Menurutnya, unsur dalam kasus Ana tergolong gratifikasi karena Kokok adalah pejabat negara, perwira Polda Jateng. Namun, kasus ini dikonstruksi sebagai tindak pidana pencucian uang. Hingga kini Kokok masih sebagai saksi.

Infografik HL Indepth Jaringan Narkoba

Infografik Jaringan Narkoba Sancai-Miming. tirto/Lugas

Si Perwira Polisi Seharusnya Dipecat

Kabid Pemberantasan AKBP Suprinarto berjanji menjerat koleganya, meski sama-sama dari Korps Bhayangkara.

“Kokok tak bisa hanya saksi. Dia itu [seharusnya] tersangka. Ia masih pegang uang dari selisih berdasarkan uang yang akan diberikan ke saya,” imbuhnya.

Mursito, kuasa hukum Ana, berkata kliennya sulit menghindari dakwaan tindak pidana pencucian uang. Unsurnya telah terpenuhi, meski Ana tak terlibat peredaran narkoba jaringan Sancai.
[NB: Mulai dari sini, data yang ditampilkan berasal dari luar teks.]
(* ===== verification/ElfLoad.v ===== *)
(** * ElfLoad: loading the kernel

    [bootloader/src/elf.rs]: the segments of the kernel's file are copied into frames
    of the firmware and mapped where the file wants them.  The memory is the one the
    page tables are in; the bytes of a word are in little-endian order.  The
    firmware's [allocate_pages] is a parameter: an allocator, and a second operation
    of it for frames below an address. *)

From stdpp Require Import base gmap list numbers option.
From S2P Require Import Prelude Memory Allocator Bitmap PageTable Walk Paging AddressSpace BootPaging BootHandover Elf ElfLink.

Open Scope Z_scope.

(** ** Bytes of the memory *)

Definition get_byte (w k : Z) : Z := Z.land (Z.shiftr w (8 * k)) (Z.ones 8).
Definition set_byte (w k b : Z) : Z := Z.lor (Z.ldiff w (Z.shiftl (Z.ones 8) (8 * k))) (Z.shiftl b (8 * k)).

Definition frame_of (a : Z) : Z := a / 4096 * 4096.
Definition word_of (a : Z) : Z := a mod 4096 / 8.

Definition read_byte (m : memory) (a : Z) : Z := get_byte (m (frame_of a) (word_of a)) (a mod 8).
Definition write_byte (m : memory) (a b : Z) : memory := λ f i,
  if (f =? frame_of a) && (i =? word_of a) then set_byte (m f i) (a mod 8) b else m f i.

(** Bytes written one behind the other. *)
Fixpoint store (m : memory) (a : Z) (l : list Z) : memory :=
  match l with [] => m | b :: l => store (write_byte m a b) (a + 1) l end.

(** ** The loader *)

(** [uefi::table::boot::AllocateType], as far as it is used. *)
Inductive AllocateType := AnyPages | MaxAddress (a : Z).

Class FirmwarePages (S : Type) := allocate_max : S → Z → Z → outcome (result Frame AllocError * S).

Record LoadedSegment := mkLoaded { physical_addr : PhysicalAddress; virtual_addr : VirtualAddress; page_count : Z }.

(** [usize::div_ceil]. *)
Definition div_ceil (a b : Z) : Z := if 0 <? a mod b then a / b + 1 else a / b.

Section loader.
  Context {S : Type} `{BackingAllocator S} `{FirmwarePages S}.

Definition firmware_pages (s : S) (n : Z) (ty : AllocateType) : outcome (result Z AllocError * S) :=
  match ty with
  | AnyPages => boot_allocate s n
  | MaxAddress a =>
      '(r, s) ← allocate_max s n a;
      match r with Ok f => Ret (Ok (frame_addr f), s) | Err e => Ret (Err e, s) end
  end.

(** The bytes of a slice of the file. *)
Definition slice_bytes (f : File) (sl : Z * Z) : list Z := take (Z.to_nat (sl.2 - sl.1)) (drop (Z.to_nat sl.1) (data f)).

Definition allocation_type (segment : ProgramHeaderEntry64) : AllocateType :=
  if Z.land (segment_flags segment) LowMem =? LowMem then MaxAddress 0x100000 else AnyPages.

Definition load_segment (kernel : File) (segment : ProgramHeaderEntry64) (m : memory) (s : S) :
    outcome (result LoadedSegment unit * memory * S) :=
  let page_count := div_ceil (memory_size segment) 4096 in
  '(r, s) ← firmware_pages s page_count (allocation_type segment);
  match r with Err _ => Panic NotImplemented | Ok allocation =>
  loc ← file_location segment;
  sl ← index_data kernel loc;
  let m := store m allocation (slice_bytes kernel sl) in
  zeros ← usize_add allocation (file_size segment);
  count ← usize_sub (memory_size segment) (file_size segment);
  let m := store m zeros (replicate (Z.to_nat count) 0) in
  p ← Phys.new 1 allocation;
  v ← Virt.new 1 (vaddr segment);
  Ret (Ok (mkLoaded p v page_count), m, s) end.

(** The variables of [load_kernel] that its closure changes. *)
Record LoadState := mkLoad {
  kernel_first_page : VirtualAddress;
  kernel_last_page : VirtualAddress;
  tls_range : option (VirtualAddress * VirtualAddress);
  load_memory : memory;
  load_firmware : S
}.

(** The body of [try_for_each]. *)
Definition load_one (kernel : File) (root : Z) (segment_meta : ProgramHeaderEntry64) (st : LoadState) :
    outcome (result unit unit * LoadState) :=
  '(r, m, s) ← load_segment kernel segment_meta (load_memory st) (load_firmware st);
  match r with Err e => Ret (Err e, mkLoad (kernel_first_page st) (kernel_last_page st) (tls_range st) m s) | Ok segment =>
  let first := if va_addr (virtual_addr segment) <? va_addr (kernel_first_page st) then virtual_addr segment else kernel_first_page st in
  size ← usize_mul (page_count segment) 4096;
  last_page ← Virt.add (virtual_addr segment) size;
  let last := if va_addr (kernel_last_page st) <? va_addr last_page then last_page else kernel_last_page st in
  tls ← (if segment_type segment_meta =? TLS then
           e ← Virt.add (virtual_addr segment) (memory_size segment_meta); Ret (Some (virtual_addr segment, e))
         else Ret (tls_range st));
  '(r, m, s) ← try_map_range m root (va_addr (virtual_addr segment)) (pa_addr (physical_addr segment)) (page_count segment) s;
  _ ← expect_ok r;
  Ret (Ok tt, mkLoad first last tls m s) end.

Definition is_loadable (s : ProgramHeaderEntry64) : bool := (segment_type s =? LOAD) || (segment_type s =? TLS).

(** [segments().filter(..).try_for_each(..)]. *)
Fixpoint load_segments (kernel : File) (root : Z) (l : list ProgramHeaderEntry64) (st : LoadState) :
    outcome (result unit unit * LoadState) :=
  match l with
  | [] => Ret (Ok tt, st)
  | x :: l =>
      x ← rebase kernel x;
      if is_loadable x then
        '(r, st) ← load_one kernel root x st;
        match r with Err e => Ret (Err e, st) | Ok _ => load_segments kernel root l st end
      else load_segments kernel root l st
  end.

Record KernelLoadInfo := mkInfo {
  info_kernel : File;
  page_table : Z;
  address_range : VirtualAddress * VirtualAddress;
  info_tls : VirtualAddress * VirtualAddress
}.

Definition load_kernel (ptr : Z) (from : list Z) (m : memory) (s : S) : outcome (result KernelLoadInfo unit * memory * S) :=
  k ← file_try_new ptr from;
  match k with Err _ => Ret (Err tt, m, s) | Ok kernel =>
  '(r, m, s) ← boot_try_new m s;
  match r with Err _ => Ret (Err tt, m, s) | Ok root =>
  '(r, st) ← load_segments kernel root (program_header kernel) (mkLoad (mkVA usize_max) (mkVA 0) None m s);
  match r with Err _ => Ret (Err tt, load_memory st, load_firmware st) | Ok _ =>
  Ret (Ok (mkInfo kernel root (kernel_first_page st, kernel_last_page st) (default (mkVA 0, mkVA 0) (tls_range st))),
       load_memory st, load_firmware st) end end end.

End loader.
Arguments LoadState : clear implicits.

(** ** Reading what was written *)

Lemma get_set_byte w k b j :
  0 ≤ k → 0 ≤ j → 0 ≤ b < 256 → get_byte (set_byte w k b) j = if j =? k then b else get_byte w j.
Proof.
  intros Hk Hj Hb. apply Z.bits_inj'. intros n Hn. unfold get_byte, set_byte.
  rewrite Z.land_spec, Z.shiftr_spec, Z.lor_spec, Z.ldiff_spec, !Z.shiftl_spec by lia.
  destruct (Z.eqb_spec j k) as [->|Hne].
  - replace (n + 8 * k - 8 * k) with n by lia. destruct (decide (n < 8)).
    + rewrite Z.testbit_ones_nonneg, (proj2 (Z.ltb_lt _ _)) by lia. cbn [negb]. by rewrite andb_false_r, andb_true_r.
    + rewrite Z.testbit_ones_nonneg, (proj2 (Z.ltb_ge _ _)), andb_false_r by lia. by rewrite (testbit_above 8) by lia.
  - rewrite Z.land_spec, Z.shiftr_spec by lia. destruct (decide (n < 8)).
    + assert (Z.testbit (Z.ones 8) (n + 8 * j - 8 * k) = false ∧ Z.testbit b (n + 8 * j - 8 * k) = false) as [-> ->].
      { destruct (decide (n + 8 * j - 8 * k < 0)); [by rewrite !Z.testbit_neg_r|].
        split; apply (testbit_above 8); (done || lia). }
      by rewrite orb_false_r, andb_true_r.
    + by rewrite (Z.testbit_ones_nonneg 8 n), (proj2 (Z.ltb_ge n 8)), !andb_false_r by lia.
Qed.

(** An address is its frame, its word and its byte. *)
Lemma address_parts a b : frame_of a = frame_of b → word_of a = word_of b → a mod 8 = b mod 8 → a = b.
Proof. unfold frame_of, word_of. intros. Z.div_mod_to_equations. lia. Qed.

Lemma read_write_byte m a b x :
  0 ≤ b < 256 → read_byte (write_byte m a b) x = if x =? a then b else read_byte m x.
Proof.
  intros Hb. unfold read_byte, write_byte. pose proof (Z.mod_pos_bound x 8 ltac:(lia)). pose proof (Z.mod_pos_bound a 8 ltac:(lia)).
  destruct (Z.eqb_spec (frame_of x) (frame_of a)) as [Hf|Hf]; cbn [andb].
  - destruct (Z.eqb_spec (word_of x) (word_of a)) as [Hw|Hw].
    + rewrite get_set_byte by lia. destruct (Z.eqb_spec x a) as [->|Hne]; [by rewrite Z.eqb_refl|].
      rewrite (proj2 (Z.eqb_neq _ _)); [done|]. intros E. by apply Hne, address_parts.
    + destruct (Z.eqb_spec x a) as [->|]; done.
  - destruct (Z.eqb_spec x a) as [->|]; done.
Qed.

Lemma read_store m a l x :
  Forall is_byte l →
  read_byte (store m a l) x =
    if (a <=? x) && (x <? a + Z.of_nat (length l)) then byte_at l (Z.to_nat (x - a)) else read_byte m x.
Proof.
  intros Hl. revert m a. induction Hl as [|b l Hb Hl IH]; intros m a; cbn [store length].
  - destruct (Z.leb_spec a x), (Z.ltb_spec x (a + Z.of_nat 0)); cbn [andb]; (done || (exfalso; lia)).
  - rewrite IH, read_write_byte by done. destruct (Z.eqb_spec x a) as [->|Hne].
    + rewrite (proj2 (Z.leb_gt _ _)), (proj2 (Z.leb_le a a)), (proj2 (Z.ltb_lt a (a + Z.of_nat (Datatypes.S (length l))))) by lia. cbn [andb]. by rewrite Z.sub_diag.
    + destruct (Z.leb_spec (a + 1) x), (Z.leb_spec a x), (Z.ltb_spec x (a + 1 + Z.of_nat (length l))),
        (Z.ltb_spec x (a + Z.of_nat (Datatypes.S (length l)))); cbn [andb]; try (done || (exfalso; lia)).
      replace (Z.to_nat (x - a)) with (Datatypes.S (Z.to_nat (x - (a + 1)))) by lia. done.
Qed.

Lemma store_outside m a l f i :
  (∀ x, a ≤ x < a + Z.of_nat (length l) → frame_of x ≠ f) → store m a l f i = m f i.
Proof.
  revert m a. induction l as [|b l IH]; intros m a Hout; cbn [store length] in *; [done|]. rewrite IH by (intros x Hx; apply Hout; lia).
  unfold write_byte. rewrite (proj2 (Z.eqb_neq _ _)); [done|]. intros E. apply (Hout a); [lia|done].
Qed.

(** ** Filling frames of the firmware *)

(** The contract of [allocate_pages] with an address that the frames must not exceed. *)
Class LawfulFirmware (S : Type) `{LawfulAllocator S} `{FirmwarePages S} := {
  allocate_max_law s n a : alloc_inv s → 0 < n ≤ usize_max →
    ∃ r s', allocate_max s n a = Ret (r, s') ∧ alloc_inv s' ∧
    match r with
    | Ok f => wf_frame f ∧ frame_addr f + n * PAGE_SIZE ≤ a + 1 ∧ (∀ g, in_run f n g → alloc_free s g) ∧
        (∀ g, alloc_free s' g ↔ alloc_free s g ∧ ¬ in_run f n g)
    | Err _ => ∀ g, alloc_free s' g ↔ alloc_free s g
    end
}.

Section loading.
  Context {S : Type} `{LawfulFirmware S}.

Definition boot_table (root : Z) (m : memory) (b : Z) : Prop := is_table (boot_depth root) m b.

Lemma fill_walk root m m1 il a :
  (∀ b i, boot_table root m b → m1 b i = m b i) → entry_path (boot_depth root) a il → walk m1 a il = walk m a il.
Proof.
  intros Hsame Hp. apply walk_agree. intros js j ks b -> Hw. unfold next. rewrite Hsame; [done|].
  exists a, js. split; [by eapply entry_path_prefix|done].
Qed.

(** Frames that are not tables can be filled; nothing that was there is lost. *)
Lemma fill_kept root m m1 (s s' : S) :
  boot_inv root m s → alloc_inv s' → (∀ g, alloc_free s' g → alloc_free s g) →
  (∀ b i, ¬ alloc_free s (frame_at b) → m1 b i = m b i) →
  boot_inv root m1 s' ∧ kept root (m, s) (m1, s') ∧ (∀ q, boot_translate m1 root q = boot_translate m root q) ∧
  (∀ b, boot_table root m1 b → boot_table root m b).
Proof.
  intros [(Hf & Hinv & Hb) Hc Hz] Hinv' Hs Hsame.
  assert (∀ b i, boot_table root m b → m1 b i = m b i) as Htab.
  { intros b i (a & il & Hp & Hw). by apply Hsame, (table_ok _ m s Hf a il). }
  assert (∀ b, boot_table root m1 b → boot_table root m b) as Hback.
  { intros b (a & il & Hp & Hw). exists a, il. split; [done|]. rewrite <-Hw. symmetry. apply (fill_walk root); [done|by left]. }
  split_and!; [split| | |done].
  - split_and!; [|done|intros g Hg; by apply Hb, Hs].
    eapply forest_inv_same; [exact Hf| |done]. intros a il Hp. apply (fill_walk root); [done|by left].
  - intros b i Hb1%Hback. rewrite Htab by done. by apply Hc.
  - intros g Hg. by apply Hz, Hs.
  - split; cbn [fst snd].
    + intros il b Hp Hw. rewrite (fill_walk root m) by (done || by left). done.
    + intros a [Ht Hfr]. split; [split|]; [by intros ?%Hback|by intros ?%Hs|]. intros i. by apply Hsame.
  - intros q. apply (fill_walk root); [done|]. right. apply boot_leaf_path.
Qed.

(** ** Segments *)

Definition pages_of (seg : ProgramHeaderEntry64) : Z := div_ceil (memory_size seg) 4096.

Lemma div_ceil_page a : 0 < a → 0 < div_ceil a 4096 ∧ div_ceil a 4096 * 4096 < a + 4096 ∧ a ≤ div_ceil a 4096 * 4096.
Proof. intros Ha. unfold div_ceil. case_Z; Z.div_mod_to_equations; lia. Qed.

(** A segment that can be loaded at its address. *)
Record loads (f : File) (seg : ProgramHeaderEntry64) : Prop := {
  loads_inside : 0 ≤ file_offset seg ∧ 0 ≤ file_size seg ∧ file_offset seg + file_size seg ≤ data_len f;
  loads_size : file_size seg ≤ memory_size seg;
  loads_memory : 0 < memory_size seg ≤ 2 ^ 47;
  loads_aligned : vaddr seg mod 4096 = 0;
  loads_address : 0 ≤ vaddr seg ∧ vaddr seg + pages_of seg * 4096 ≤ usize_max
}.

(** Byte [k] of a segment in memory. *)
Definition segment_byte (f : File) (seg : ProgramHeaderEntry64) (k : Z) : Z :=
  if k <? file_size seg then byte_at (data f) (Z.to_nat (file_offset seg + k)) else 0.

Definition covers (seg : ProgramHeaderEntry64) (q : Z) : Prop := pages_behind (vaddr seg) q < pages_of seg.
Profil profesi Ana yang dikenal sebagai penyanyi dangdut di Jepara menguatkan dakwaan pencucian uang itu karena memiliki dana jumbo dalam sekejap usai keluar dari penjara pada 2017.

“Saya dengar Ana juga berprofesi sebagai penyanyi dangdut. Ia hanya membantu Babe agar diberi upah untuk biaya hidup. Ia dimintai tolong mencari koneksi ke perwira Polda,” katanya.

Kabag Humas BNN, Brigjen Sulistyo Pudjo akan memeriksa informasi soal Kokok yang belum jadi tersangka.

“Saya baru tiga bulan di BNN. Belum tahu seluruh kasusnya. Nanti akan diperiksa,” katanya kepada Tirto.

Kokok kini dipenjara di Lapas Kedungpane Kota Semarang. Ia masih terdaftar sebagai perwira aktif.

Kabag Humas Polda Jateng, Kombes Agus Triatmaja, mengatakan Kokok belum menjalani sidang kode etik usai divonis bersalah atas kepemilikan 0,5 gram sabu-sabu.

Merujuk pasal 250 pada Peraturan Pemerintah nomor 11 tahun 2017 tentang Manajemen Pegawai Negeri Sipil, Kokok bisa dipecat atau pemberhentian dengan tidak hormat dari kepolisian, karena dipidana lebih dari dua tahun.

“Nanti [sanksinya] bergantung pada saat sidang kode etik,” ujar Kombes Agus.

Theodorus Yosep Parera, yang pernah menjadi pengacara Kokok, mengaku hanya mendampingi kliennya dalam kasus kepemilikan sabu-sabu. Ia tak menangani kasus pencucian uang, tapi berkata siap-siap saja membela lagi secara cuma-cuma bila Kokok memintanya.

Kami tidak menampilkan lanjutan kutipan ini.